A small colourful, propeller shaped device, the fidget spinner has three weighted prongs made from plastic and metal which centre around a ball bearing pad.

The joy of the fidget spinner is how fast the prongs can be spun between the finger smoothly and effortlessly while it releases a satisfying whirring sound.

If there is one positive thing about these new toys, it's that they are actually a beautiful example of science and engineering in action.


Underneath the central pad of a spinner is a bearing which consist of large and small flat sided circular rings.

Sandwiched between the rings are several ball bearings which lie within a groove at regularly spaced intervals. The ball bearings disperse the load and reduce friction which allows the spinner to rotate freely and smoothly. Originally the same bearing system was used for the wheels of skateboards and rollerblades.

The secret to the fidget spinner is in the additional weights on the ends of the prongs which add kinetic force on to the bearing, helping the spinner to spin for longer periods of time.

Although they have been marketed by some as helpful for people with anxiety, autism or attention-deficit hyperactivity disorder (ADHD) the scientific evidence supporting fidget spinners is scarce.

The few studies that have looked at how fidgeting could potentially help improve children's attention span have been focused on young people diagnosed with ADHD.

In those studies, the students with ADHD did show some improvements in their accuracy when assessed on computer-based tasks when they fidgeted compared to when they didn't.

However, these studies looked at natural fidgeting by measuring movements such as foot tapping rather than using a handheld fidget device.

The study also showed that similar-aged children who had not been diagnosed with ADHD did not perform any differently when fidgeting compared to when they were sitting still, meaning the fidget spinner is unlikely to provide any attention-span benefits to most children.

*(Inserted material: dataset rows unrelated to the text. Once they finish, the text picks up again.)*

(* ===== verification/RateLimit.v ===== *)
(** * RateLimit: the token bucket, [internal/ratelimit/limiter.go]

    Lua's numbers are doubles.  The bucket computes with fractions, so a number
    is here a rational, an infinity or not a number; [f64] rounds to the nearest
    double.  How a double is written in a hash field and read back is the class
    [LuaFloats]. *)
From S2P Require Import Prelude Float Keys Redis Lua Keyspace Queue.
From Stdlib Require Import QArith Qround.

Open Scope string_scope.
Open Scope Z_scope.

(** ** Lua's numbers *)

(** The nearest double, as a reduced fraction. *)
Definition f64 (q : Q) : Q := Qred (rnd64 q).

Inductive lnum : Type :=
  | Fin (q : Q)
  | Inf (negative : bool)
  | NaN.

Definition one : lnum := Fin 1.
Definition negative_q (q : Q) : bool := Qnum q <? 0.
Definition zero_q (q : Q) : bool := Qnum q =? 0.

Definition fadd (x y : lnum) : lnum :=
  match x, y with
  | Fin a, Fin b => Fin (f64 (a + b))
  | Inf s, Inf t => if eqb s t then Inf s else NaN
  | Inf s, Fin _ | Fin _, Inf s => Inf s
  | NaN, _ | _, NaN => NaN
  end.

Definition fopp (x : lnum) : lnum :=
  match x with Fin a => Fin (- a) | Inf s => Inf (negb s) | NaN => NaN end.

Definition fsub (x y : lnum) : lnum := fadd x (fopp y).

Definition fmul (x y : lnum) : lnum :=
  match x, y with
  | Fin a, Fin b => Fin (f64 (a * b))
  | Inf s, Inf t => Inf (xorb s t)
  | Inf s, Fin a | Fin a, Inf s => if zero_q a then NaN else Inf (xorb s (negative_q a))
  | NaN, _ | _, NaN => NaN
  end.

(** No divisor of the script is a negative zero. *)
Definition fdiv (x y : lnum) : lnum :=
  match x, y with
  | Fin a, Fin b =>
      if zero_q b then if zero_q a then NaN else Inf (negative_q a) else Fin (f64 (a / b))
  | Inf s, Fin b => Inf (xorb s (negative_q b))
  | Fin _, Inf _ => Fin 0
  | Inf _, Inf _ | NaN, _ | _, NaN => NaN
  end.

(** [x < y] and [x <= y]: false when either is not a number. *)
Definition flt (x y : lnum) : bool :=
  match x, y with
  | Fin a, Fin b => negb (Qle_bool b a)
  | Inf s, Inf t => s && negb t
  | Inf s, Fin _ => s
  | Fin _, Inf t => negb t
  | NaN, _ | _, NaN => false
  end.

Definition fle (x y : lnum) : bool :=
  match x, y with
  | Fin a, Fin b => Qle_bool a b
  | Inf s, Inf t => s || negb t
  | Inf s, Fin _ => s
  | Fin _, Inf t => negb t
  | NaN, _ | _, NaN => false
  end.

(** [math.min(x, y)] keeps its first argument unless the second is smaller. *)
Definition fmin (x y : lnum) : lnum := if flt y x then y else x.

Definition ffloor (x : lnum) : lnum := match x with Fin a => Fin (inject_Z (Qfloor a)) | _ => x end.
Definition fceil (x : lnum) : lnum := match x with Fin a => Fin (inject_Z (Qceiling a)) | _ => x end.

(** How Lua reads and [redis.call] writes a number.  A double is written with
    enough digits to be read back. *)
Class LuaFloats : Type := {
  tonumberf : string → option lnum;
  tostringf : lnum → string;
  (* the integer reply made of a number that is not finite *)
  not_finite : Z
}.

Class LuaFloatLaws `{LuaFloats} : Prop := {
  tonumberf_dec z : safe_int z → tonumberf (dec z) = Some (Fin (inject_Z z));
  tonumberf_tostringf z : safe_int z → tonumberf (tostringf (Fin (inject_Z z))) = Some (Fin (inject_Z z));
  tonumberf_double q : tonumberf (tostringf (Fin (f64 q))) = Some (Fin (f64 q))
}.

(** ** The limiter *)

Record Result : Type := { Allowed : bool; Remaining : Z; RetryIn : Z }.

Section Limiter.
Context {S : Type} `{Redis S} `{LuaFloats}.

(** The integer an integer reply, or an integer argument, makes of a number. *)
Definition to_integer (x : lnum) : Z :=
  match x with Fin a => ftrunc a | _ => not_finite end.

Definition fnum (x : option lnum) : M S string lnum :=
  match x with
  | Some x => mret x
  | None => throw "attempt to perform arithmetic on a nil value"
  end.

(** [tonumber(redis.call("HGET", ...))]: nil for a missing field. *)
Definition reply_float (r : reply) : option lnum :=
  match r with RBulk s => tonumberf s | _ => None end.

(** The two HSET and PEXPIRE calls at the end of both branches. *)
Definition save_bucket (key : string) (tokens lastRefill intervalMs : lnum) : M S string unit :=
  redis_call (HSET key [("tokens", tostringf tokens); ("last_refill", tostringf lastRefill)]) ;;
  redis_call (PEXPIRE key (to_integer (fmul intervalMs (Fin 2)))) ;;
  mret tt.

Definition tokenBucketScript (key max intervalMs nowMs : string) : M S string (Z * Z) :=
  max ← fnum (tonumberf max);
  intervalMs ← fnum (tonumberf intervalMs);
  nowMs ← fnum (tonumberf nowMs);
  tokens ← redis_call (HGET key "tokens");
  lastRefill ← redis_call (HGET key "last_refill");
  let '(tokens, lastRefill) :=
    match reply_float tokens with
    | None => (max, Some nowMs)
    | Some tokens => (tokens, reply_float lastRefill)
    end in
  lastRefill ← fnum lastRefill;
  let elapsed := fsub nowMs lastRefill in
  let refillRate := fdiv max intervalMs in
  let added := fmul elapsed refillRate in
  let tokens := fmin max (fadd tokens added) in
  let lastRefill := nowMs in
  if fle one tokens then
    let tokens := fsub tokens one in
    save_bucket key tokens lastRefill intervalMs ;;
    mret (1, to_integer (ffloor tokens))
  else
    let deficit := fsub one tokens in
    let retryMs := fceil (fdiv deficit refillRate) in
    save_bucket key tokens lastRefill intervalMs ;;
    mret (0, to_integer retryMs).

Definition Allow (now : Z) (kind : string) (max per : Z) : M S error Result :=
  let nowMs := UnixMilli now in
  let intervalMs := Milliseconds per in
  vals ← wrap "winter: rate limit"
    (Run (tokenBucketScript (bucketKey kind) (dec max) (dec intervalMs) (dec nowMs)));
  if decide (vals.1 = 1) then mret {| Allowed := true; Remaining := vals.2; RetryIn := 0 |}
  else mret {| Allowed := false; Remaining := 0; RetryIn := wrap64 (vals.2 * Millisecond) |}.
End Limiter.

(** ** Integers are exact *)

Lemma Qred_int z : Qred (inject_Z z) = inject_Z z.
Proof. by destruct z as [|[]|[]]. Qed.

Lemma f64_int z : safe_int z → f64 (inject_Z z) = inject_Z z.
Proof.
  intros Hz. unfold safe_int in Hz. unfold f64. rewrite <- (Qred_int z) at 2. apply Qred_complete.
  unfold rnd64. cbn [Qnum Qden inject_Z]. destruct (Z.eqb_spec (Z.abs z) 0) as [E|E].
  { by replace z with 0 by lia. }
  set (n := Z.abs z) in *. assert (Hn : 0 < n) by lia.
  assert (Hv : z = Z.sgn z * n) by (unfold n; lia).
  assert (He : ulp_exp n 1 ≤ 1 ∧ (ulp_exp n 1 = 1 → n = 2 ^ 53)).
  { unfold ulp_exp. change (Z.log2 1) with 0. pose proof (Z.log2_spec n Hn) as [Hl1 Hl2].
    destruct (decide (n = 2 ^ 53)) as [->|Hne]; [done|].
    assert (Z.log2 n < 53) by (apply Z.log2_lt_pow2; lia). repeat case_match; lia. }
  destruct He as [He1 He2]. destruct (decide (ulp_exp n 1 = 1)) as [E1|E1].
  { pose proof (He2 E1) as En. rewrite E1. clearbody n. subst n. unfold significand, dyadic. rewrite !(proj2 (Z.leb_le 0 1)) by lia.
    change (round_div (2 ^ 53) (1 * 2 ^ 1)) with (2 ^ 52). unfold Qeq, inject_Z. cbn [Qnum Qden]. lia. }
  unfold significand, dyadic. destruct (Z.leb_spec 0 (ulp_exp n 1)) as [He|He].
  - assert (ulp_exp n 1 = 0) as -> by lia. change (1 * 2 ^ 0) with 1.
    rewrite <- (Z.mul_1_r n), round_div_exact by lia. unfold Qeq, inject_Z. cbn [Qnum Qden]. lia.
  - rewrite <- (Z.mul_1_r (n * 2 ^ (- ulp_exp n 1))), round_div_exact by lia.
    assert (0 < 2 ^ (- ulp_exp n 1)) by (apply Z.pow_pos_nonneg; lia).
    unfold Qeq, inject_Z. cbn [Qnum Qden]. rewrite Z2Pos.id by done. rewrite Hv. nia.
Qed.

Lemma fadd_int a b : safe_int (a + b) →
  fadd (Fin (inject_Z a)) (Fin (inject_Z b)) = Fin (inject_Z (a + b)).
Proof.
  intros Hs. cbn [fadd].
  replace (inject_Z a + inject_Z b)%Q with (inject_Z (a + b)); [by rewrite f64_int|].
  unfold inject_Z, Qplus. cbn [Qnum Qden]. f_equal. lia.
Qed.

Lemma fsub_int a b : safe_int (a - b) →
  fsub (Fin (inject_Z a)) (Fin (inject_Z b)) = Fin (inject_Z (a - b)).
Proof. intros Hs. unfold fsub. apply (fadd_int a (- b)). by rewrite Z.add_opp_r. Qed.

(** A bucket that has just been refilled gains nothing. *)
Lemma fmul_zero q : fmul (Fin (inject_Z 0)) (Fin q) = Fin (inject_Z 0).
Proof. by destruct q. Qed.

Lemma fle_int a b : fle (Fin (inject_Z a)) (Fin (inject_Z b)) = (a <=? b).
Proof. cbn. unfold Qle_bool, inject_Z. cbn [Qnum Qden]. by rewrite !Z.mul_1_r. Qed.

Lemma fmin_int a b : b ≤ a → fmin (Fin (inject_Z a)) (Fin (inject_Z b)) = Fin (inject_Z b).
Proof.
  intros Hb. unfold fmin, flt, Qle_bool, inject_Z. cbn [Qnum Qden]. rewrite !Z.mul_1_r.
  destruct (Z.leb_spec a b); cbn; [|done]. by replace a with b by lia.
Qed.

Spinning a plastic toy is very different to tapping your feet, so it should be noted that any marketing pitch using a correlation between improved attention span and fidget spinners are not backed up by solid scientific evidence.

Science aside, the bigger controversy surrounding fidget spinners today is around how to cope with so many in schools.

What is a quiet whirring sound for one spinning device can transform into a cacophonous classroom chorus when many are spun at once and schools are starting to ban the toys.

When the constant whirring is added to the intermittent noise of spinners being dropped and ball-bearings rolling across the floor by students practising their spinning tricks under the table, fidget spinners are fast becoming classroom learning distraction creators.

Banning fidget spinners in classrooms won't stop the craze and the digital world has already come up with virtual solutions by creating fidget spinner apps which provide non-tactile but silent versions of the toy.

As with hula hoops and Rubik's cubes, fad toys really take off when a sense of competition is added. With thousands of new fidget spinner videos online, showcasing stylish ways to throw and catch the spinning devices it looks like the online skills challenge has already started.

For those of us who are still old school and not spinning devices under the table, don't fret - the original solutions for diverting bored energy such as doodling or pen-clicking are still freely available to us all.